Employers to focus on employee well-being

The majority (64 percent) of employers say that by 2018, they will focus on developing a workplace culture that supports employee well-being as a primary strategy to boost health engagement, according to recent research from Willis Towers Watson. This is a significant shift, as just 34 percent say it was a core strategy in 2015.

The 2015/2016 Willis Towers Watson Staying@Work Survey further found that more employers have adopted a broader view of workforce health that includes physical, mental, emotional and financial health. For example, 47 percent include financial well-being as a key part of their overall workforce well-being strategy today and 80 percent expect to include it by 2018. Employers also are taking a more holistic approach that recognizes the connections between each of these elements and to the workplace itself.

“Many employees today have a complex set of interconnected issues to deal with, which can prevent them from bringing their best selves to work each day,” said Jeff Levin-Scherz, national lead, Health Management practice at Willis Towers Watson. “Employers increasingly are understanding that to make a measureable difference in employees’ overall health and productivity, they must drive well-being initiatives deeper into the organization and embed them in employees’ day-to-day work experience.”
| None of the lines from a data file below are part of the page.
(** Formatting a time point as UTC text with milliseconds and parsing the
    text back yields the time point truncated to the millisecond, for every
    time point from 1900 to the end of the 64-bit range, whatever the process
    time zone is. *)
Theorem utc_text_roundtrip (localtime : Z -> tm) (mktime : tm -> Z) (t : Z) :
  -2208988800 * NS <= t <= int64_max ->
  tryParseTimestamp mktime (timestampToUtcStringMs localtime t) = Parsed (t - t mod 1000000).
Proof.
  intros Ht. unfold timestampToUtcStringMs, formatTimestamp, toTm.
  unfold NS, int64_max in *. set (secs := t / 1000000000).
  assert (Hsecs : -2208988800 <= secs <= 9223372036)
    by (unfold secs; Z.to_euclidean_division_equations; lia).
  set (ms := (t - secs * 1000000000) / 1000000 mod 1000).
  assert (Hms : 0 <= ms < 1000) by (apply Z.mod_pos_bound; lia).
  pose proof (gmtime_year _ Hsecs) as Hyear.
  destruct (gmtime_valid secs) as (Hv & Hdays & Htod & Hmo & Hd & Hh & Hmi & Hse); [lia|].
  rewrite <- app_assoc. unfold tryParseTimestamp. rewrite parse_fields_utc by (done || lia).
  rewrite Hdays.
  replace (secs / 86400 * 86400 + tm_hour (gmtime secs) * 3600 + tm_min (gmtime secs) * 60
           + tm_sec (gmtime secs) - 0) with secs
    by (pose proof (Z.div_mod secs 86400); lia).
  assert (Hns : secs * NS + ms * 1000000 = t - t mod 1000000).
  { unfold ms, secs, NS. clear. Z.to_euclidean_division_equations; lia. }
  unfold to_time_point. rewrite Hns.
  rewrite (proj2 (Z.leb_le _ _)), (proj2 (Z.leb_le _ _)); [done| |];
    unfold int64_min, int64_max; pose proof (Z.mod_pos_bound t 1000000); lia.
Qed.

Lemma utc_text_roundtrip_witness :
  -2208988800 * NS <= 1700000000123456789 <= int64_max /\
  tryParseTimestamp (fun _ => -1) (timestampToUtcStringMs gmtime 1700000000123456789)
  = Parsed 1700000000123000000.
Proof.
  split; [vm_compute; intuition congruence|].
  apply (utc_text_roundtrip gmtime (fun _ => -1) 1700000000123456789).
  vm_compute; intuition congruence.
Defined.
Lemma keyword_scan_spec kw k0 kws prev t d :
  kw = k0 :: kws -> isalpha k0 = true ->
  scan_from (keyword_step kw) (fun _ => false) 0 prev t d = true <->
  exists i, depth_after d (take i t) = 0%Z /\
            match_word (prev_at prev t i) (drop i t) kw = true.
Proof.
  intros -> Hk0.
  assert (Hnil : forall p, match_word p [] (k0 :: kws) = false).
  { intros p. unfold match_word. cbn. by destruct (toupper k0). }
  assert (Hhead : forall p c l, match_word p (c :: l) (k0 :: kws) = true ->
                                toupper c = toupper k0).
  { intros p c l [[H%str_eqb_true _]%andb_prop _]%andb_prop. by injection H. }
  assert (Hpar : forall c, toupper c = toupper k0 -> (c =c "("%char) = false /\ (c =c ")"%char) = false).
  { intros c Hc. split; apply chr_eqb_false; intros ->; revert Hc Hk0; by_char k0. }
  revert prev d; induction t as [|c l IH]; intros prev d.
  { cbn. split; [done|]. intros [i [_ H]]. rewrite drop_nil in H. by rewrite Hnil in H. }
  rewrite exists_nat_split. cbn [take drop prev_at].
  change (depth_after d []) with d.
  cbn [scan_from]. unfold keyword_step at 1.
  assert (Hrest : (exists i, depth_after (paren_step d c) (take i l) = 0%Z /\
                    match_word (prev_at (Some c) l i) (drop i l) (k0 :: kws) = true) <->
                  (exists i, depth_after d (c :: take i l) = 0%Z /\
                    match_word ((c :: l) !! i) (drop i l) (k0 :: kws) = true)).
  { split; intros [i Hi]; exists i; revert Hi; by destruct i. }
  rewrite <- Hrest, <- IH. clear Hrest. unfold paren_step.
  destruct (match_word prev (c :: l) (k0 :: kws)) eqn:M.
  - destruct (Hpar c (Hhead _ _ _ M)) as [-> ->].
    destruct (Z.eqb_spec d 0) as [->|]; cbn [negb]; [intuition congruence|].
    intuition congruence.
  - destruct (c =c "("%char); [intuition congruence|].
    destruct (c =c ")"%char); [intuition congruence|].
    destruct (d =? 0)%Z; cbn [negb]; intuition congruence.
Qed.

(** [hasWhereClause] holds exactly when the word WHERE occurs, in any case
    and on word boundaries, at parenthesis depth zero of the masked text:
    occurrences in literals, comments, quoted identifiers or subqueries do not
    count. *)
Theorem hasWhereClause_spec (sql : str) :
  let m := maskLiteralRegions sql in
  hasWhereClause sql = true <->
  exists i, depth_after 0 (take i m) = 0%Z /\
            match_word (prev_at None m i) (drop i m) ($"WHERE") = true.
Proof. cbn zeta. unfold hasWhereClause, containsTopLevelKeyword, scan. by eapply keyword_scan_spec. Qed.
The survey found the following steps among those employers are taking to build a healthy workplace culture:

Obtaining commitment from leadership. Just over half (51 percent) of employers say their senior leaders are visible champions of the organization’s health and well-being strategy. Just under half (49 percent) have built health and well-being into their employee value proposition.

Creating a supportive physical and social environment. More than two-thirds (70 percent) of employers have improved their physical environments to encourage healthy behaviors. Examples include adding healthy foods to cafeteria menus, walking paths and campus bike-sharing programs. Many employers also are tapping into the power of peer influence by recruiting local champions (62 percent), encouraging employees to share personal stories (61 percent) and enabling key influencers to spread the word through social networks (32 percent).

Making it personal. More than half (56 percent) of employers ask employees what’s missing from their well-being experience and what they need to succeed at work. One-third (35 percent) invite family members to participate in programs and activities.

Leveraging technology. Seventy-four percent of employers make online health improvement tools available to employees both at work and at home. More than half (58 percent) have a portal devoted exclusively to health-related information.

“Workforce health can be a true differentiator,” said Shelly Wolff, senior health care consultant at Willis Towers Watson. “As the well-being of employees and their families is enhanced, employers are better positioned to achieve bottom-line goals, improve benefit cost management and lower absenteeism. What’s more, they’ll also have happier, healthier and more engaged employees.”